# What to work on
Copy verbatim the block of lines in the entries below whose first line contains "O => diverge" and whose last line contains "Some i => S i". Leave out all other lines.

═══

Lemma stack_collect_wp d remote w :
  world_ok w -> wpx d (stack_collect E L remote) (fun _ w' => world_ok w' /\ sends 0 0 w w'
    /\ Z.of_nat (length (c_stack_ptrs (w_ctx w'))) <= PHPSPY_MAX_STACK_WALK) w.
Proof.
  intros Hw. unfold stack_collect. apply wpx_bind, wpx_modify.
  eapply wpx_mono; [apply collect_loop_wp; [done|done|by vm_compute]|]. done.
Qed.

Lemma trace_stack_wp (d : Prop) remote w :
  (varpeek_map o <> [] -> d) -> (opt_peek_pdo o = true -> d) -> peeks_ok o -> limits_ok -> world_ok w ->
  wpx d (trace_stack E L o fuel remote) (fun _ w' => world_ok w' /\ sends 0 PHPSPY_MAX_STACK_WALK w w') w.
Proof.
  intros Hvar Hpdo Hp Hlim Hw. unfold trace_stack. destruct (Z.leb_spec 0 (opt_max_stack_depth_from_root o)) as [Hr|Hr].
  - eapply wpx_bind_mono; [by apply stack_collect_wp|]. intros rv w1 (Hw1 & Hs1 & Hl1).
    assert (forall w2, sends 0 PHPSPY_MAX_STACK_WALK w1 w2 -> sends 0 PHPSPY_MAX_STACK_WALK w w2) as Hs.
    { intros w2. by apply sends_app. }
    assert (sends 0 PHPSPY_MAX_STACK_WALK w1 w1) as Hrefl by (apply sent_sends; by apply sent_nil).
    case_bool_decide; [apply wpx_ret; by auto|]. apply wpx_bind, wpx_get. cbv zeta.
    set (total := Z.of_nat (length (c_stack_ptrs (w_ctx w1)))) in *.
    destruct (elision o total) as [[ki ko] ne] eqn:Hel.
    apply elision_marker in Hel as (Hki & Hne & Hm); [|done|done|lia].
    pose proof (safely_outer_loop d Hvar Hpdo Hp (Z.to_nat total) 0 ki ko ne w1) as Hloop.
    rewrite Z2Nat.id, Z.add_0_l in Hloop by lia.
    eapply wpx_bind_mono; [apply Hloop; try done; lia|]. intros rv2 w2 (Hw2 & Hs2 & _).
    assert (sends 0 PHPSPY_MAX_STACK_WALK w1 w2) as Hs2' by (eapply sent_sends, sent_mono; [| |exact Hs2]; lia).
    case_bool_decide; apply wpx_ret; by auto.
  - eapply wpx_mono; [apply (safely_leaf_loop d Hvar Hpdo Hp WALK_FUEL remote 0 w); [by vm_compute|by vm_compute|done]|].
    intros r w' (Hw' & Hs & _). split; [done|]. by apply sent_sends.
Qed.
(* ===== verification/Fout.v ===== *)
(** * Fout: the trace writer (event_fout.c)

    [event_handler_fout] collects the records of a sample in a growing buffer
    and writes it at [STACK_END], whole or cut into chunks at record
    boundaries.  The state [fout] holds the handler's user data, the statics of
    the file and the log of [writev] calls; the operating system is a parameter
    [os]. *)
From S2P Require Import Prelude CLib Layout Context.

(** ** State *)

Record fout_udata := {
  u_fd : Z;
  u_buf : bytes;              (* the bytes of [buf] written so far *)
  u_len : nat;
  u_cap : Z;
  u_use_mutex : bool;
  u_truncated : bool;
  u_trunc_marker : bytes;     (* [trunc_marker_len] bytes *)
  u_tail : bytes;             (* [char trace_id_tail[64]] *)
  u_tail_len : nat;
}.

Inductive udata_ptr := UNull | ULive (u : fout_udata) | UFreed.

(** One [writev]: descriptor, bytes of all vectors, result. *)
Record write_call := { wr_fd : Z; wr_data : bytes; wr_ret : Z }.

Record fout := {
  fo_udata : udata_ptr;
  fo_trace_id : Z;            (* event_handler_fout_trace_id *)
  fo_shared_fd : Z;           (* event_handler_fout_shared_fd *)
  fo_mutex : bool;            (* event_handler_fout_mutex is held *)
  fo_writes : list write_call;
  fo_closed : list Z;
}.

(** The system calls the handler makes.  [os_writev n fd data] is the result of
    the [n]-th [writev]; [os_realloc size] says whether [realloc] succeeds. *)
Record os_env := {
  os_writev : nat -> Z -> bytes -> Z;
  os_pipe_buf : Z;
  os_realloc : Z -> bool;
  os_open : bytes -> Z;
  os_dup : Z -> Z;
  os_gettid : Z;
  os_timeofday : nat -> Z * Z;
}.

Definition STDOUT_FILENO : Z := 1.

Section fout.
Context (o : options) (os : os_env).
Abbreviation FM := (M fout).

Definition put_udata (p : udata_ptr) (f : fout) : fout :=
  {| fo_udata := p; fo_trace_id := fo_trace_id f; fo_shared_fd := fo_shared_fd f;
     fo_mutex := fo_mutex f; fo_writes := fo_writes f; fo_closed := fo_closed f |}.
Definition put_trace_id (t : Z) (f : fout) : fout :=
  {| fo_udata := fo_udata f; fo_trace_id := t; fo_shared_fd := fo_shared_fd f;
     fo_mutex := fo_mutex f; fo_writes := fo_writes f; fo_closed := fo_closed f |}.
Definition put_shared_fd (n : Z) (f : fout) : fout :=
  {| fo_udata := fo_udata f; fo_trace_id := fo_trace_id f; fo_shared_fd := n;
     fo_mutex := fo_mutex f; fo_writes := fo_writes f; fo_closed := fo_closed f |}.
Definition put_mutex (b : bool) (f : fout) : fout :=
  {| fo_udata := fo_udata f; fo_trace_id := fo_trace_id f; fo_shared_fd := fo_shared_fd f;
     fo_mutex := b; fo_writes := fo_writes f; fo_closed := fo_closed f |}.
Definition put_writes (l : list write_call) (f : fout) : fout :=
  {| fo_udata := fo_udata f; fo_trace_id := fo_trace_id f; fo_shared_fd := fo_shared_fd f;
     fo_mutex := fo_mutex f; fo_writes := l; fo_closed := fo_closed f |}.
Definition put_closed (l : list Z) (f : fout) : fout :=
  {| fo_udata := fo_udata f; fo_trace_id := fo_trace_id f; fo_shared_fd := fo_shared_fd f;
     fo_mutex := fo_mutex f; fo_writes := fo_writes f; fo_closed := l |}.

Definition set_bytes (b : bytes) (n : nat) (t : bool) (u : fout_udata) : fout_udata :=
  {| u_fd := u_fd u; u_buf := b; u_len := n; u_cap := u_cap u; u_use_mutex := u_use_mutex u;
     u_truncated := t; u_trunc_marker := u_trunc_marker u; u_tail := u_tail u;
     u_tail_len := u_tail_len u |}.
Definition set_cap (c : Z) (u : fout_udata) : fout_udata :=
  {| u_fd := u_fd u; u_buf := u_buf u; u_len := u_len u; u_cap := c; u_use_mutex := u_use_mutex u;
     u_truncated := u_truncated u; u_trunc_marker := u_trunc_marker u; u_tail := u_tail u;
     u_tail_len := u_tail_len u |}.
Definition set_tail (t : bytes) (n : nat) (u : fout_udata) : fout_udata :=
  {| u_fd := u_fd u; u_buf := u_buf u; u_len := u_len u; u_cap := u_cap u;
     u_use_mutex := u_use_mutex u; u_truncated := u_truncated u;
     u_trunc_marker := u_trunc_marker u; u_tail := t; u_tail_len := n |}.

(** [pthread_mutex_lock] and [pthread_mutex_unlock] of the handler's mutex. *)
Definition mutex_lock : FM unit :=
  f ← get; if fo_mutex f then raise Deadlock else put (put_mutex true f).
Definition mutex_unlock : FM unit := modify (put_mutex false).

(** A store into the heap buffer of [u_cap] bytes; the bytes before [off] must
    have been written. *)
Definition buf_store (u : fout_udata) (off : nat) (bs : bytes) : FM bytes :=
  if bool_decide (Z.of_nat (off + length bs) <= u_cap u) && bool_decide (off <= length (u_buf u))%nat
  then mret (poke (u_buf u) off bs) else raise OutOfBounds.

(** ** Growing the buffer *)

(** [while (new_cap < needed_cap) new_cap *= 2;] *)
Fixpoint double_until (n : nat) (new_cap needed_cap : Z) : FM Z :=
  match n with
  | O => diverge
  | S n' => if new_cap <? needed_cap then double_until n' (u64 (new_cap * 2)) needed_cap
            else mret new_cap
  end.

(** 4 MB is reached from 1 in 22 doublings. *)
Definition DOUBLE_FUEL : nat := 32.

Definition event_handler_fout_realloc (u : fout_udata) (needed_cap : Z) : FM (Z * fout_udata) :=
  if PHPSPY_FOUT_MAX_BUFFER <? needed_cap then mret (PHPSPY_ERR, u) else
  new_cap ← double_until DOUBLE_FUEL (u_cap u) needed_cap;
  let new_cap := if PHPSPY_FOUT_MAX_BUFFER <? new_cap then PHPSPY_FOUT_MAX_BUFFER else new_cap in
  if os_realloc os new_cap then mret (PHPSPY_OK, set_cap new_cap u) else mret (PHPSPY_ERR, u).

(** ** Appending a record *)

Definition event_handler_fout_truncate (u : fout_udata) : FM fout_udata :=
  let len := match memrchr (opt_frame_delim o) (take (u_len u) (u_buf u)) with
             | Some i => S i
             | None => 0%nat
             end in
  b ← buf_store u len [NUL];
  mret (set_bytes b len true u).

(** The inner [while] of the stripping loop, over the appended text [r] from
    index [cur] on. *)
Fixpoint strip_pass (n : nat) (d : ascii) (r : bytes) (cur : nat) : bytes * nat :=
  match n with
  | O => (r, cur)
  | S n' =>
    if bool_decide (cur < length r)%nat then
      match memchr d (drop cur r) with
      | None => (r, cur)
      | Some i => strip_pass n' d (poke r (cur + i) ["?"%char]) (S (cur + i))
      end
    else (r, cur)
  end.

Definition strip_delims (r : bytes) : bytes :=
  let '(r1, cur) := strip_pass (S (length r)) (opt_frame_delim o) r 0 in
  fst (strip_pass (S (length r)) (opt_trace_delim o) r1 cur).

(** [vsnprintf(udata->buf + udata->len, rem_cap, ...)] with the text [s]. *)
Definition buf_snprintf (u : fout_udata) (rem_cap : Z) (s : bytes) : FM fout_udata :=
  if rem_cap =? 0 then mret u else
  b ← buf_store u (u_len u) (take (Z.to_nat (rem_cap - 1)) s ++ [NUL]);
  mret (set_bytes b (u_len u) (u_truncated u) u).

Definition event_handler_fout_snprintf (strip_delim : bool) (s : bytes) (u : fout_udata) : FM fout_udata :=
  if u_truncated u then mret u else
  let append_len := length s in
  let rem_cap := u64 (u_cap u - Z.of_nat (u_len u)) in
  u ← buf_snprintf u rem_cap s;
  '(ok, u) ←
    (if bool_decide (rem_cap <= Z.of_nat append_len) then
       '(rv, u) ← event_handler_fout_realloc u (Z.of_nat (u_len u) + Z.of_nat append_len + 1);
       if bool_decide (rv <> PHPSPY_OK) then u ← event_handler_fout_truncate u; mret (false, u) else
       u ← buf_snprintf u (u64 (u_cap u - Z.of_nat (u_len u))) s;
       mret (true, u)
     else mret (true, u));
  if negb ok then mret u else
  b ← (if strip_delim
       then buf_store u (u_len u) (strip_delims (peek (u_buf u) (u_len u) append_len))
       else mret (u_buf u));
  mret (set_bytes b (u_len u + append_len) (u_truncated u) u).

(** A record and its delimiter: the pair of calls every event makes. *)
Definition put_record (s : bytes) (u : fout_udata) : FM fout_udata :=
  u ← event_handler_fout_snprintf true s u;
  event_handler_fout_snprintf false [opt_frame_delim o] u.

(** ** Writing *)

(** [event_handler_fout_writev] on the concatenation of the vectors. *)
Definition event_handler_fout_writev (fd : Z) (iov : list bytes) : FM Z :=
  f ← get;
  let data := concat iov in
  let ret := os_writev os (length (fo_writes f)) fd data in
  put (put_writes (fo_writes f ++ [{| wr_fd := fd; wr_data := data; wr_ret := ret |}]) f);;
  mret (if ret =? Z.of_nat (length data) then PHPSPY_OK else PHPSPY_ERR).

Definition event_handler_fout_write_whole (u : fout_udata) : FM Z :=
  event_handler_fout_writev (u_fd u)
    ([take (u_len u) (u_buf u)]
     ++ (if u_truncated u then [u_trunc_marker u] else [])
     ++ [[opt_trace_delim o]]).

Definition trace_id_text (trace_id chunk_idx : Z) : bytes :=
  cs "# trace_id = " ++ fmt_u trace_id ++ "."%char :: fmt_u chunk_idx
  ++ ["~"%char; opt_frame_delim o; opt_trace_delim o].

Definition event_handler_fout_fill_trace_id (u : fout_udata) (trace_id chunk_idx : Z) : FM fout_udata :=
  let text := trace_id_text trace_id chunk_idx in
  tail ← snprintf (u_tail u) 0 64 text;
  mret (set_tail tail (length text) u).

(** The end of the chunk that starts at [start], as an offset, when a record
    boundary fits. *)
Definition event_handler_fout_find_chunk_end (buf : bytes) (start stop max_chunk_len : nat) : option nat :=
  if bool_decide (stop - start <= max_chunk_len)%nat then Some stop else
  match memrchr (opt_frame_delim o) (peek buf start max_chunk_len) with
  | None => None
  | Some i => Some (start + i + 1)%nat
  end.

═══

# Response box
  | O => diverge
  | S n' => if new_cap <? needed_cap then double_until n' (u64 (new_cap * 2)) needed_cap
            else mret new_cap
  end.

(** 4 MB is reached from 1 in 22 doublings. *)
Definition DOUBLE_FUEL : nat := 32.

Definition event_handler_fout_realloc (u : fout_udata) (needed_cap : Z) : FM (Z * fout_udata) :=
  if PHPSPY_FOUT_MAX_BUFFER <? needed_cap then mret (PHPSPY_ERR, u) else
  new_cap ← double_until DOUBLE_FUEL (u_cap u) needed_cap;
  let new_cap := if PHPSPY_FOUT_MAX_BUFFER <? new_cap then PHPSPY_FOUT_MAX_BUFFER else new_cap in
  if os_realloc os new_cap then mret (PHPSPY_OK, set_cap new_cap u) else mret (PHPSPY_ERR, u).

(** ** Appending a record *)

Definition event_handler_fout_truncate (u : fout_udata) : FM fout_udata :=
  let len := match memrchr (opt_frame_delim o) (take (u_len u) (u_buf u)) with
             | Some i => S i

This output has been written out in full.